A good succinct introduction to Silvestrov's sound world is Ates Orga's review of the latter disc for BBC Music Magazine: " - - his belief that ‘form continues to resonate in invisible, inaudible space, in spite of a unity that exists on every level' - - a lyrical tapestry of emotions, illusions and reflections, a music of the subconscious that rolls inexorably on, like waves pounding and receding. Both works suddenly erupt with a big bang, then lingeringly spiral down into silence. Both are about repetitive melodies and encircling sequences, sensuously suggestive colours and comforting, hypnotic sounds. Memories of worlds glimpsed by visitors, from Mahler and Respighi to Hovhaness and Enya, of a space continuum where earth time all but stands still, haunt their voluptuous, ambient experience".

Symphony No 6 by this Ukrainian "avant-garde romantic" has the arch form he favours, with his romanticism overlaid with "a kind of uniquely radiant melancholy". Five movements, played continuously, its core the long, Mahlerian middle movement: "the symphony's most emotionally poignant and musically limpid expression of the crystalline nostalgia that is characteristic of the composer's aesthetic" (Stephen Eddins).
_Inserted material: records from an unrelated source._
(* ===== verification/MapSource.v ===== *)
(** * The saved-map device source

    [internal/scheduler/map_membership_source.go]: recurring polling only sees devices
    that belong to at least one saved map.  The repositories are interfaces: a record of
    their operations, with [None] for the optional [ListMemberDeviceIDs]. *)

From S2P Require Import Prelude GoLib Domain Scheduler SchedOps.

Record canvasMapMembershipSource := {
  repo_List : result (list UUID);
  repo_GetMembership : UUID → result (list UUID);
  repo_ListMemberDeviceIDs : option (result (list UUID)) }.

Record savedMapDeviceSource := {
  src_GetDevices : result (list Device);
  src_mapRepo : option canvasMapMembershipSource }.

(** [memberIDs[id] = struct{}{}] for every [id] that is not [uuid.Nil] *)
Definition add_members (memberIDs : gset UUID) (ids : list UUID) : gset UUID :=
  foldl (λ m id, if negb (id =? uuid_Nil) then {[id]} ∪ m else m) memberIDs ids.

Fixpoint collect_members (repo : canvasMapMembershipSource) (maps : list UUID) (memberIDs : gset UUID) : result (gset UUID) :=
  match maps with
  | [] => Ok memberIDs
  | m :: maps =>
    match repo_GetMembership repo m with
    | Err err => Err ("loading saved map membership " +:+ uuid_String m +:+ ": " +:+ err)%string
    | Ok ids => collect_members repo maps (add_members memberIDs ids)
    end
  end.

Definition savedMapMemberIDs (repo : canvasMapMembershipSource) : result (gset UUID) :=
  match repo_ListMemberDeviceIDs repo with
  | Some r => let! ids := r in Ok (add_members ∅ ids)
  | None => let! maps := repo_List repo in collect_members repo maps ∅
  end.

Definition GetDevices (s : savedMapDeviceSource) : result (list Device) :=
  let! devices := src_GetDevices s in
  match src_mapRepo s with
  | None => Ok devices
  | Some repo =>
    let! memberIDs := savedMapMemberIDs repo in
    if bool_decide (memberIDs = ∅) || bool_decide (length devices = 0%nat) then Ok []
    else Ok (foldl (λ filtered d, if bool_decide (dev_ID d ∈ memberIDs) then filtered ++ [d] else filtered) [] devices)
  end.

Definition IncludesDevice (s : savedMapDeviceSource) (id : UUID) : result bool :=
  match src_mapRepo s with
  | None => Ok true
  | Some repo => let! memberIDs := savedMapMemberIDs repo in Ok (bool_decide (id ∈ memberIDs))
  end.

(** [NewSavedMapDeviceSource] as the device source of the scheduler. *)
Definition with_source (s : savedMapDeviceSource) (e : Env) : Env :=
  {| env_now := env_now e; env_settings := env_settings e; env_ParseFloat := env_ParseFloat e;
     env_GetDevices := GetDevices s; env_IncludesDevice := Some (IncludesDevice s);
     env_sample := env_sample e; env_range := env_range e |}.

(** ** Membership *)

Lemma elem_of_add_members memberIDs ids x :
  x ∈ add_members memberIDs ids ↔ x ∈ memberIDs ∨ x ∈ ids ∧ x ≠ uuid_Nil.
Proof.
  unfold add_members. revert memberIDs. induction ids as [|i ids IH]; intros memberIDs; simpl; [set_solver|].
  rewrite IH. destruct (i =? uuid_Nil) eqn:E; to_prop; simpl; rewrite elem_of_cons; [naive_solver|].
  rewrite elem_of_union, elem_of_singleton. naive_solver.
Qed.

Lemma collect_members_Ok repo maps memberIDs r :
  collect_members repo maps memberIDs = Ok r →
  ∀ x, x ∈ r ↔ x ∈ memberIDs ∨ x ≠ uuid_Nil ∧ ∃ m ids, m ∈ maps ∧ repo_GetMembership repo m = Ok ids ∧ x ∈ ids.
Proof.
  revert memberIDs. induction maps as [|m maps IH]; intros memberIDs; simpl.
  - intros [= <-] x. set_solver.
  - destruct (repo_GetMembership repo m) as [ids|] eqn:Hm; [|done]. intros Hr x. rewrite (IH _ Hr), elem_of_add_members.
    setoid_rewrite elem_of_cons. split; [intros [[Hx|[Hx Hn]]|(Hn & m' & ids' & Hm' & Hg & Hx)]|intros [Hx|(Hn & m' & ids' & [->|Hm'] & Hg & Hx)]].
    + by left.
    + right. split; [done|]. exists m, ids. tauto.
    + right. split; [done|]. exists m', ids'. tauto.
    + tauto.
    + left. right. split; [congruence|done].
    + right. split; [done|]. exists m', ids'. tauto.
Qed.

(** What it means to be on a saved map. *)
Definition on_saved_map (repo : canvasMapMembershipSource) (x : UUID) : Prop :=
  x ≠ uuid_Nil ∧
  match repo_ListMemberDeviceIDs repo with
  | Some r => ∃ ids, r = Ok ids ∧ x ∈ ids
  | None => ∃ maps m ids, repo_List repo = Ok maps ∧ m ∈ maps ∧ repo_GetMembership repo m = Ok ids ∧ x ∈ ids
  end.

Lemma savedMapMemberIDs_Ok repo r : savedMapMemberIDs repo = Ok r → ∀ x, x ∈ r ↔ on_saved_map repo x.
Proof.
  unfold savedMapMemberIDs, on_saved_map. intros Hr x. destruct (repo_ListMemberDeviceIDs repo) as [[ids|]|]; simpl in Hr; try done.
  - injection Hr as <-. rewrite elem_of_add_members. set_solver.
  - destruct (repo_List repo) as [maps|]; simpl in Hr; [|done]. rewrite (collect_members_Ok _ _ _ _ Hr). set_solver.
Qed.

Lemma filter_loop (memberIDs : gset UUID) acc devices :
  foldl (λ filtered d, if bool_decide (dev_ID d ∈ memberIDs) then filtered ++ [d] else filtered) acc devices =
  acc ++ filter (λ d, dev_ID d ∈ memberIDs) devices.
Proof.
  revert acc. induction devices as [|d devices IH]; intros acc; simpl; [by rewrite app_nil_r|]. rewrite IH, filter_cons.
  case_bool_decide; [rewrite decide_True by done; by rewrite <- app_assoc|by rewrite decide_False].
Qed.

Lemma filter_members (memberIDs : gset UUID) (devices : list Device) :
  (if bool_decide (memberIDs = ∅) || bool_decide (length devices = 0%nat) then Ok []
   else Ok (foldl (λ filtered d, if bool_decide (dev_ID d ∈ memberIDs) then filtered ++ [d] else filtered) [] devices))
  = Ok (filter (λ d, dev_ID d ∈ memberIDs) devices).
Proof.
  destruct (_ || _) eqn:E; [|by rewrite filter_loop]. f_equal. apply orb_true_iff in E as [E|E]; to_prop.
  - subst. induction devices as [|d devices IH]; [done|]. rewrite filter_cons, decide_False; [done|set_solver].
  - by destruct devices.
Qed.

(** ** Properties *)

(** C34: The source and its membership gate agree, and both mean the saved maps.  When the
    member list and the inventory can be read, the devices the scheduler sees are those of
    the inventory, in order, for which [IncludesDevice] answers yes, which are those with a
    non-nil identifier on a saved map; when the member list cannot be read, both fail, and
    the gate as used by the scheduler excludes the device. *)
Theorem saved_map_membership devices repo e :
  let src := {| src_GetDevices := Ok devices; src_mapRepo := Some repo |} in
  match savedMapMemberIDs repo with
  | Ok members =>
    GetDevices src = Ok (filter (λ d, IncludesDevice src (dev_ID d) = Ok true) devices) ∧
    (∀ id, IncludesDevice src id = Ok (bool_decide (id ∈ members)) ∧ (id ∈ members ↔ on_saved_map repo id))
  | Err err => GetDevices src = Err err ∧ ∀ id, IncludesDevice src id = Err err ∧ sourceIncludesDevice (with_source src e) id = false
  end.
Proof.
  intros src. destruct (savedMapMemberIDs repo) as [members|err] eqn:Hm.
  - assert (Hi : ∀ id, IncludesDevice src id = Ok (bool_decide (id ∈ members))) by (intros id; unfold IncludesDevice; simpl; by rewrite Hm).
    split.
    + unfold GetDevices. simpl. rewrite Hm. simpl. rewrite filter_members. f_equal. apply filter_ext_elem. intros d _. rewrite Hi.
      split; [intros H; by rewrite bool_decide_eq_true_2|]. intros [= H]. by apply bool_decide_eq_true_1 in H.
    + intros id. split; [done|by apply savedMapMemberIDs_Ok].
  - split; [unfold GetDevices; simpl; by rewrite Hm|]. intros id.
    assert (Hi : IncludesDevice src id = Err err) by (unfold IncludesDevice; simpl; by rewrite Hm). split; [done|].
    unfold sourceIncludesDevice, with_source. cbn [env_IncludesDevice]. by rewrite Hi.
Qed.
I go along with this, and enjoy (occasionally) wallowing in this sensuous bath of sound. But I can also understand a more robust response to the present disc: Silvestrov lacks Mahler's gifts as a melodist or as a musical architect, and lapses into posturing gestures. The over-heated essays in the CD booklet do Silvestrov few favours either. (Andrew Clements, The Guardian).

It is played with obvious commitment to its lingering beauties and recorded beautifully; something for late night listening or (as now) early Sunday morning on my iPod before anyone else is up... This is one to try to sample before purchase.

Peter Grahame Woolf

A second recording of Silvestrov's Symphony No 6 by Beethoven Orchestra Bonn/Roman Kofman, recorded in 2005, is released by MDG (2007). The sixth symphony is more like than unlike the fifth; if you like one and have the patience to listen to predominantly slow music, you will enjoy this one too.

Silvestrov's point of departure, according to the essay by Tatania Frumkis, is the series of overtones which surround any sounded note; he brings them into the forefront, rolling in one after another like waves on the sea-shore. You watch them from the beach (earlier this month the Atlantic in Cornwall, with surfers awaiting the next big wave) and although the scene remains much the same, you find yourself continuing to watch! Silvestrov can be similarly mesmerising, his music making a compelling effect, which some hear as spiritual...

The newer version was satisfactorily recorded in a church in Gotesberg during September 2005 and will appeal to the composer's fans; perhaps one of them will want to give Musical Pointers a comparative review; that would be welcomed...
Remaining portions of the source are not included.